As brands and retailers stockpile vast inventories, demand for retail orders, shipping containers and ship crossings has all fallen, according to a Market Forecaster report from logistics technology provider Container xChange.
And with containers no longer in hot demand, storage depots will suffer the brunt of a container surplus well into 2023, before demand eventually recovers over the long term, the German company said. Meanwhile, container owners are likely to face hikes in container storage fees to prevent longer stays in the overcrowded depots, Container xChange warns.
“There simply isn’t enough depot space to accommodate all the containers,” said Christian Roeloffs, co-founder and CEO of Container xChange, in a press release. “With the further release of container inventories onto the market (e.g. from the sale of leased fleets), the pressure on the depots will continue to increase in the coming months. This will be a major challenge for some and a competitive advantage for others in the industry, particularly in China due to the repositioning of empty containers there.”
One of the factors complicating these market conditions is the flattening curve of the 2022 peak season as orders have been spread over an increasing number of shopping weeks. This novel post-pandemic pattern has made retailers and companies more cautious in their inventory management strategy as they adapt to the shorter cargo delivery cycle, said Johannes Schlingmeier, co-founder and CEO of Container xChange, in a press release.

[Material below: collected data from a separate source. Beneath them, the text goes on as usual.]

(** What the node relies on: a context knows its height, the hash and the time of the
    block before it; the creator writes them into the header, and adding transactions
    changes neither. *)
Class CreatorLaws : Prop := {
  cl_New c : cx_TargetHeight (ct_NewContext c) = u32 (cp_Height c + 1) /\ cx_LastHash (ct_NewContext c) = cp_LastHash c /\
    cx_LastTimestamp (ct_NewContext c) = cp_LastTimestamp c;
  cl_Next h t cx : cx_TargetHeight (cx_NextContext h t cx) = u32 (cx_TargetHeight cx + 1) /\ cx_LastHash (cx_NextContext h t cx) = h /\
    cx_LastTimestamp (cx_NextContext h t cx) = t;
  cl_creator cx a cd : let h := b_Header (bc_b (cx_NewBlockCreator cx a cd)) in
    h_Height h = cx_TargetHeight cx /\ h_PrevHash h = cx_LastHash cx /\ h_Generator h = a /\ h_ConsensusData h = cd;
  cl_first c a cd : let h := b_Header (bc_b (cx_NewBlockCreator (ct_NewContext c) a cd)) in h_ChainID h = cp_ChainID c /\ h_Version h = cp_Version c;
  cl_Init c cx : cx_TargetHeight (cx_Init c cx).2 = cx_TargetHeight cx;
  cl_AddTx c bc a t th tx sigs signers cx : let r := cx_UnsafeAddTx c bc a t th tx sigs signers cx in
    cx_TargetHeight r.2 = cx_TargetHeight cx /\ (forall bc', r.1 = Ok bc' -> b_Header (bc_b bc') = b_Header (bc_b bc));
  cl_Finalize c bc ts cx : let r := cx_Finalize c bc ts cx in
    cx_TargetHeight r.2 = cx_TargetHeight cx /\
    (forall b, r.1 = Ok b -> let h := b_Header (bc_b bc) in let h' := b_Header b in
       h_Height h' = h_Height h /\ h_PrevHash h' = h_PrevHash h /\ h_Generator h' = h_Generator h /\
       h_ConsensusData h' = h_ConsensusData h /\ h_Timestamp h' = ts /\ h_ChainID h' = h_ChainID h /\ h_Version h' = h_Version h)
}.
Context `{CL : !CreatorLaws}.

(** ** One block *)

Lemma add_temp_spec c txs : forall bc cx, let r := add_temp Config Temp c txs bc cx in
  cx_TargetHeight r.2 = cx_TargetHeight cx /\ (forall bc', r.1 = Ok bc' -> b_Header (bc_b bc') = b_Header (bc_b bc)).
Proof.
  induction txs as [|[[tx th] sig] txs IH]; intros bc cx; cbn zeta; cbn [add_temp].
  - split; [done|]. by intros bc' [= <-].
  - unfold bind, attempt. pose proof (cl_AddTx c bc (cf_Formulator Config) (tt_Type Temp) th tx [sig] [tt_signer Temp] cx) as Hl. cbn zeta in Hl.
    destruct (cx_UnsafeAddTx _ _ _ _ _ _ _ _ _) as [[bc1|e|w] cx1]; cbn in Hl; destruct Hl as [H1 H2]; [| |by split].
    + destruct (IH bc1 cx1) as [H3 H4]. split; [congruence|]. intros bc' Hb. rewrite (H4 _ Hb). by apply H2.
    + destruct (IH bc cx1) as [H3 H4]. split; [congruence|done].
Qed.

Lemma make_block_spec c a cd ts cx b cx' : make_block Config Temp c a cd ts cx = (Ok b, cx') ->
  cx_TargetHeight cx' = cx_TargetHeight cx /\ h_Height (b_Header b) = cx_TargetHeight cx /\ h_PrevHash (b_Header b) = cx_LastHash cx /\
  h_Generator (b_Header b) = a /\ h_ConsensusData (b_Header b) = cd /\ h_Timestamp (b_Header b) = ts /\
  let h := b_Header (bc_b (cx_NewBlockCreator cx a cd)) in h_ChainID (b_Header b) = h_ChainID h /\ h_Version (b_Header b) = h_Version h.
Proof.
  unfold make_block. intros (cx0 & ? & [= <- <-] & (? & cx1 & E1 & (bc & cx2 & E2 & E3)%bind_ok_inv)%bind_ok_inv)%bind_ok_inv.
  pose proof (cl_Init c cx) as Hi. rewrite E1 in Hi. pose proof (add_temp_spec c (tt_Txs Temp) (cx_NewBlockCreator cx a cd) cx1) as Ht. rewrite E2 in Ht.
  pose proof (cl_Finalize c bc ts cx2) as Hf. rewrite E3 in Hf. cbn in Hi, Ht, Hf. destruct Ht as [Ht1 Ht2], Hf as [Hf1 Hf2].
  specialize (Ht2 _ eq_refl). destruct (Hf2 _ eq_refl) as (-> & -> & -> & -> & -> & -> & ->). rewrite Ht2.
  destruct (cl_creator cx a cd) as (-> & -> & -> & ->). split_and!; congruence.
Qed.

(** The time of a block is later than that of the block before, up to the last
    instant that the machine can express. *)
Lemma block_time_later now start i last : 0 <= last < 2 ^ 64 -> last < block_time now start i last \/ last = 2 ^ 64 - 1.
Proof.
  intros Hl. unfold block_time. match goal with |- context [?t <=? last] => destruct (Z.leb_spec t last) end; [|left; lia].
  destruct (decide (last = 2 ^ 64 - 1)); [by right|]. left. unfold u64. rewrite Z.mod_small; lia.
Qed.
Lemma block_time_range now start i last : 0 <= block_time now start i last < 2 ^ 64.
Proof. unfold block_time. assert (Hu : forall z, 0 <= u64 z < 2 ^ 64) by (intros; apply Z.mod_pos_bound; lia). repeat case_match; apply Hu. Qed.

(** ** The invariant of the blocks made *)

Definition follows (h h' : Header) : Prop :=
  h_PrevHash h' = header_hash h /\ h_Height h' = u32 (h_Height h + 1) /\ (h_Timestamp h < h_Timestamp h' \/ h_Timestamp h = 2 ^ 64 - 1).
Abbreviation header_of gm := (b_Header (gm_Block gm)).
Definition linked (l : list (BlockGenMessage Tx)) : Prop := forall i g g', l !! i = Some g -> l !! S i = Some g' -> follows (header_of g) (header_of g').
Definition mine (gm : BlockGenMessage Tx) : Prop :=
  h_Generator (header_of gm) = cf_Formulator Config /\ Sign (header_hash (header_of gm)) = Ok (gm_GeneratorSignature gm).

(** The goroutine knows the last block it made. *)
Definition knows (l : list (BlockGenMessage Tx)) (gn : Generation (Cx := Cx)) : Prop :=
  br_Formulator (gn_req gn) = cf_Formulator Config /\
  match gn_lastHeader gn with
  | None => l = []
  | Some h => cx_TargetHeight (gn_ctx gn) = h_Height h /\ 0 <= h_Timestamp h < 2 ^ 64 /\ forall gm, last l = Some gm -> header_of gm = h
  end.

Record gen_inv (g : Gs) : Prop := {
  gi_len : length (lastContextes g) = length (lastGenMessages g);
  gi_linked : linked (lastGenMessages g);
  gi_mine : Forall mine (lastGenMessages g);
  gi_waiting : Forall (fun r => br_Formulator r.2 = cf_Formulator Config) (gs_waiting g);
  gi_running gn : gs_running g = Some gn -> knows (lastGenMessages g) gn
}.

Lemma linked_snoc l gm : linked l -> (forall g, last l = Some g -> follows (header_of g) (header_of gm)) -> linked (l ++ [gm]).
Proof.
  intros Hl Hlast i g g' Hi Hi'. apply lookup_app_Some in Hi' as [Hi'|[Hlen Hi']].
  - apply (Hl i); [|done]. apply lookup_lt_Some in Hi'. by rewrite lookup_app_l in Hi by lia.
  - apply list_lookup_singleton_Some in Hi' as [E <-]. rewrite lookup_app_l in Hi by lia. apply Hlast. rewrite last_lookup. rewrite <- Hi. f_equal. lia.
Qed.
Lemma linked_tail l : linked l -> linked (tail l).
Proof. intros Hl i g g' Hi Hi'. destruct l as [|x l]; [done|]. by apply (Hl (S i)). Qed.

(** The blocks stay those of the formulator when the first one is dropped. *)
Lemma knows_tail l gn : knows l gn -> knows (tail l) gn.
Proof.
  intros [Hf Hk]. split; [done|]. destruct (gn_lastHeader gn) as [h|]; [|by subst l]. destruct Hk as (H1 & [H2 H2'] & H3). split_and!; [done..|].
  intros gm Hgm. apply H3. destruct l as [|x [|y l]]; cbn in Hgm; [done|done|exact Hgm].
Qed.
Lemma knows_nil l gn : knows l gn -> knows [] gn.
Proof. intros [Hf Hk]. split; [done|]. destruct (gn_lastHeader gn); [|done]. destruct Hk as (? & ? & _). done. Qed.

Lemma gen_inv_tail g cs : gen_inv g -> length cs = length (tail (lastGenMessages g)) -> gen_inv (set_msgs (tail (lastGenMessages g)) cs g).
Proof.
  intros [] Hc. split; cbn; try done; [by apply linked_tail| |intros; by apply knows_tail, gi_running0]. destruct (lastGenMessages g); [done|]. by apply Forall_cons in gi_mine0 as [_ ?].
Qed.
Lemma gen_inv_clear g : gen_inv g -> gen_inv (set_msgs [] [] g).
Proof. intros []. split; cbn; try done. intros. by eapply knows_nil, gi_running0. Qed.
Lemma gen_inv_signs m g : gen_inv g -> gen_inv (set_signs m g). Proof. by intros []. Qed.
Lemma gen_inv_req o g : gen_inv g -> gen_inv (set_req o g). Proof. by intros []. Qed.
Lemma gen_inv_last h t g : gen_inv g -> gen_inv (set_last h t g). Proof. by intros []. Qed.
Lemma gen_inv_stop g : gen_inv g -> gen_inv (set_running None g). Proof. by intros []. Qed.
Lemma gen_inv_waiting l g : Forall (fun r => br_Formulator r.2 = cf_Formulator Config) l -> gen_inv g -> gen_inv (set_waiting l g).
Proof. by intros Hl []. Qed.

(** ** Steps that leave the blocks alone *)

Definition neutral {A} (m : M A) : Prop := forall fr, match m fr with (Panic _, _) => True | (_, fr') => fr_gen fr' = fr_gen fr end.

Lemma neutral_bind {A B} (m : M A) (k : A -> M B) : neutral m -> (forall x, neutral (k x)) -> neutral (bind m k).
Proof.
  intros Hm Hk fr. specialize (Hm fr). unfold bind. destruct (m fr) as [[x|e|w] fr1]; [|done|done].
  specialize (Hk x fr1). destruct (k x fr1) as [[y|e|w] fr2]; [congruence..|done].
Qed.
Lemma neutral_attempt {A} (m : M A) : neutral m -> neutral (attempt m).
Proof. intros Hm fr. specialize (Hm fr). unfold attempt. by destruct (m fr) as [[x|e|w] fr1]. Qed.
Lemma neutral_for_each {A} (l : list A) (body : A -> M unit) : (forall x, neutral (body x)) -> neutral (for_each l body).
Proof. intros Hb. induction l; cbn [for_each]; [done|]. by apply neutral_bind. Qed.
Lemma neutral_for_u32 lo hi (body : Z -> M unit) : (forall i, neutral (body i)) -> neutral (for_u32 lo hi body).
Proof. intros Hb. apply neutral_bind; [by apply neutral_for_each|]. intros _. by destruct (hi =? 2 ^ 32 - 1). Qed.
Lemma neutral_on_chain {A} (m : ST Ch A) : neutral (fr_on_chain m).
Proof. intros fr. unfold fr_on_chain. by destruct (m (fr_chain fr)) as [[]]. Qed.
Lemma neutral_on_pool {A} (m : ST P A) : neutral (on_pool m).
Proof. intros fr. unfold on_pool. by destruct (m (fr_txpool fr)) as [[]]. Qed.
Lemma neutral_on_wait {A} (m : ST _ A) : neutral (on_wait m).
Proof. intros fr. unfold on_wait. by destruct (m (fr_txWaitQ fr)) as [[]]. Qed.
Lemma neutral_lift {A} (r : res A) : neutral (lift r).
Proof. intros fr. by destruct r. Qed.
Lemma neutral_guard b e : neutral (guard b e).
Proof. by destruct b. Qed.
Lemma neutral_txQ_Push k m : neutral (txQ_Push k m).
Proof. intros fr. unfold txQ_Push. by destruct (eq_Push _ _ _ _). Qed.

“There are enough stocks at the dealers,” said Schlingmeier. “Once these stocks are depleted in North America and Europe, companies will start ordering again and demand for shipping capacity will increase again. This will not go back to the peak pandemic level, but certainly will go back to the long-term average uptrend. What has happened now is that cargo is “on time” again and therefore you will see a slowdown in new orders as companies adjust to these more efficient turnaround times in ocean freight delivery.”
The Container xChange report was supported by other statistics from across the logistics industry, including the Port of Savannah, which said a shift in consumer spending and inflationary pressures are expected to dampen demand for port services in the coming months. This “correction in the market” threw the facility’s container volumes down a notch in September, falling 7.6 percent from the same month last year.
Likewise, the Port of Oakland announced that its total loaded container volume decreased by 7.9% in September compared to September 2021, due to causes such as longer import hold times leading to port congestion, ongoing bottlenecks in the US West Coast supply chain and a lack of capacity suggests demand in the region’s warehouses.
And more broadly, the National Retail Federation said last week imports at the country’s major container ports are likely to slow further from records set earlier in the year as retailers worry about port congestion, port and railroad labor negotiations and other supply chain issues were already covered long before the holidays.